My world is burning....

The financial trail of the world
It pours out through the firestorm below
If falls and falls, snow in September with none of the purity
Down goes all of it, through the gaping maw of flame that was once..
that was once office space.

I can't follow the white trail, it leads to the inferno
I stand at the window, and though I see rescue below,
I know they will never succeed, there is no precedent.
I know this is the end.

From the end I think to the beginning...
I never danced.
It felt like my body didn't want it
I've lived my life to make my name.
My name in business, my name on mortgages,
My name written on bank statements and stock options.
My name on all these things...but
I never wrote my name on a heart.

I once made a start
But we drifted apart.
She knew what it was to dance,
I thought I knew better.

Now that it's here
Now that I am ended, and all that I wrote my name on is burning away.
Now perhaps at last I will live out my past.
My thought are out in the open air, and I follow them out the window.

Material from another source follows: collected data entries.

(** Walls hold no water and do not move, in every state the program
    reaches. *)
Lemma reached_walls p W H' n r c :
  let g := run p n (initialize_simulation p (allocate_grids W H')) in
  in_domain W H' r c -> border W H' r c = true ->
  get2 (h g) r c = zero /\ get2 (vel g) r c = zero.
Proof.
  intros g Hd Hb. subst g. destruct n as [|n].
  - destruct (initialize_simulation_spec p W H') as (_ & _ & _ & Hc).
    destruct (Hc r c Hd) as (_ & Ev & Eh). simpl. split; [|done].
    rewrite Eh. destruct (disturbed p W H' && (r =? H' ÷ 2) && (c =? W ÷ 2)) eqn:E.
    + apply centre_not_border in E. congruence.
    + unfold init_h. by rewrite Hb.
  - rewrite run_succ.
    destruct (reached_frame p W H' n) as (EW & EH & Ha & _ & Ho).
    destruct (simulation_step_spec p _ Ha) as (_ & _ & _ & _ & Hc).
    rewrite EW, EH in Hc. destruct (Hc r c Hd) as [-> ->].
    unfold cell_h, cell_vel. by rewrite Ho, Hb.
Qed.

(** Water heights lie in [[0, 1]] in every state the program reaches from
    validated parameters. *)
Lemma reached_clamped p W H' n r c :
  validate p = None ->
  let g := run p n (initialize_simulation p (allocate_grids W H')) in
  in_domain W H' r c -> is_obstacle g r c = false ->
  leb zero (get2 (h g) r c) = true /\ leb (get2 (h g) r c) one = true.
Proof.
  intros Hv g Hd Ho. subst g. destruct n as [|n].
  - destruct (reached_frame p W H' 0) as (_ & _ & _ & _ & Hob).
    rewrite Hob in Ho by done. simpl in *.
    destruct (initialize_simulation_spec p W H') as (_ & _ & _ & Hc).
    destruct (Hc r c Hd) as (_ & _ & ->).
    destruct (disturbed p W H' && (r =? H' ÷ 2) && (c =? W ÷ 2)).
    + by apply bump_range.
    + unfold init_h. rewrite Ho. apply clamp01_range.
  - rewrite run_succ in *.
    destruct (reached_frame p W H' n) as (EW & EH & Ha & _ & Hob).
    destruct (reached_frame p W H' (S n)) as (_ & _ & _ & _ & Hob').
    rewrite run_succ in Hob'.
    apply step_height_clamped; try done.
    + by rewrite EW, EH.
    + rewrite Hob by done. by rewrite <- Hob'.
Qed.
(** [type GithubClient struct]: the SDK client, by the token it
    authenticates with. *)
Record GithubClient : Type := { authToken : string }.

(** [func NewGithubClient(token string)]: no check of the token. *)
Definition NewGithubClient (token : string) : GithubClient :=
  {| authToken := token |}.

End github.

Module notion.

Record NotionClient : Type := { apiToken : string }.

(** [func NewNotionClient(token string)]: no check of the token. *)
Definition NewNotionClient (token : string) : NotionClient :=
  {| apiToken := token |}.

End notion.

Module jira.

(** [type JiraClient struct]; the HTTP client is kept by its timeout, in
    seconds. *)
Record JiraClient : Type := {
  baseURL : string;
  username : string;
  token : string;
  httpTimeout : Z;
}.

(** [func NewJiraClient(jiraURL, username, token string)], returning the
    client or an error.  The index expression [jiraURL[len(jiraURL)-1]] is
    evaluated after the two checks. *)
Definition NewJiraClient (jiraURL username token : string)
  : outcome (JiraClient + error) :=
  if isEmpty username then
    Returned (inr "username/email is required for Jira authentication")
  else if isEmpty token then
    Returned (inr "API token is required for Jira authentication")
  else
    (* Ensure the URL ends with a slash *)
    match byteAt jiraURL (len jiraURL - 1) with
    | None => Panicked "runtime error: index out of range [-1]"
    | Some last =>
        let jiraURL :=
          if negb (Ascii.eqb last "/") then jiraURL +:+ "/" else jiraURL in
        Returned (inl {| baseURL := jiraURL;
                         username := username;
                         token := token;
                         httpTimeout := 30 |})
    end.

End jira.

(* ================================================================== *)
(** * Package [server] *)
(* ================================================================== *)

Module server.
Import tools.

(** ** [strings.TrimSpace] *)

(** [unicode.IsSpace] on the UTF-8 encoding of a rune, by its bytes:
    the six ASCII characters, U+0085 and U+00A0 on two bytes, and on three
    bytes U+1680, U+2000 to U+200A, U+2028, U+2029, U+202F, U+205F and
    U+3000. *)
Definition isSpace1 (a : N) : bool :=
  ((9 <=? a) && (a <=? 13) || (a =? 32))%N.

Definition isSpace2 (a b : N) : bool :=
  ((a =? 194) && ((b =? 133) || (b =? 160)))%N.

I will away the world as it rushes past me.
It's not falling, I'm flying.
And for the first time I dance.
For the last time I dance.
I dance, because there is no ground to hold me.
No ground to hold me, no ground can.
I dance the last dance
and I am free.



The Last Dance is centered around World Trade Center attack on 9/11/2001. I recall one of the notable things about that attack being the huge amount of papers that were pouring out of the building, thousands upon thousands of pages related to the business that the WTC conducted. The picture below, and the stories of the poor people who jumped rather than perish in the fire beneath them in the building inspired the writing, however the main point of the thing is regret over a life wasted on "being somebody" as defined by how much money a person has made and what sort of corporate position they hold, rather than enjoying life while we have it, as symbolized by dancing. I used dancing because among human activities it is one that requires its participants to not think about what other people think of how they look at the time they are dancing, a release from social pressure, and also a means of not taking everything seriously all the time, which someone who spent their whole life, including high school, looking only towards getting a high paying job would have. Many aspects of our society would have most of the youth in America do this. The question that occupied my mind, or the main thought, was that in such an event, when everything that we have worked too hard to put our names on is burning away, what will most matter to us? Assume that the person in the piece took everything very seriously and worked very hard, and was successful; say he was the president of a successful business that had it's offices in the WTC. All the stationery with his name on it, all the paper indicators of his success, even the office itself has been destroyed, or will soon be destroyed, and he realizes that he never took the time to realize how important relating to other people is. He never dropped his single minded pursuit of financial success, and as a result, he never danced, never let go. Perhaps, in the final flight, or the last dance, he decided to dance or rather...to let go. because there is nothing more important. Sherwood Anderson devoted a whole chapter of his book Winesburg, Ohio to how important it is to LIVE the life that we get, rather than always looking on to something else, and setting out minds on "important" things, while failing to experience where we ARE.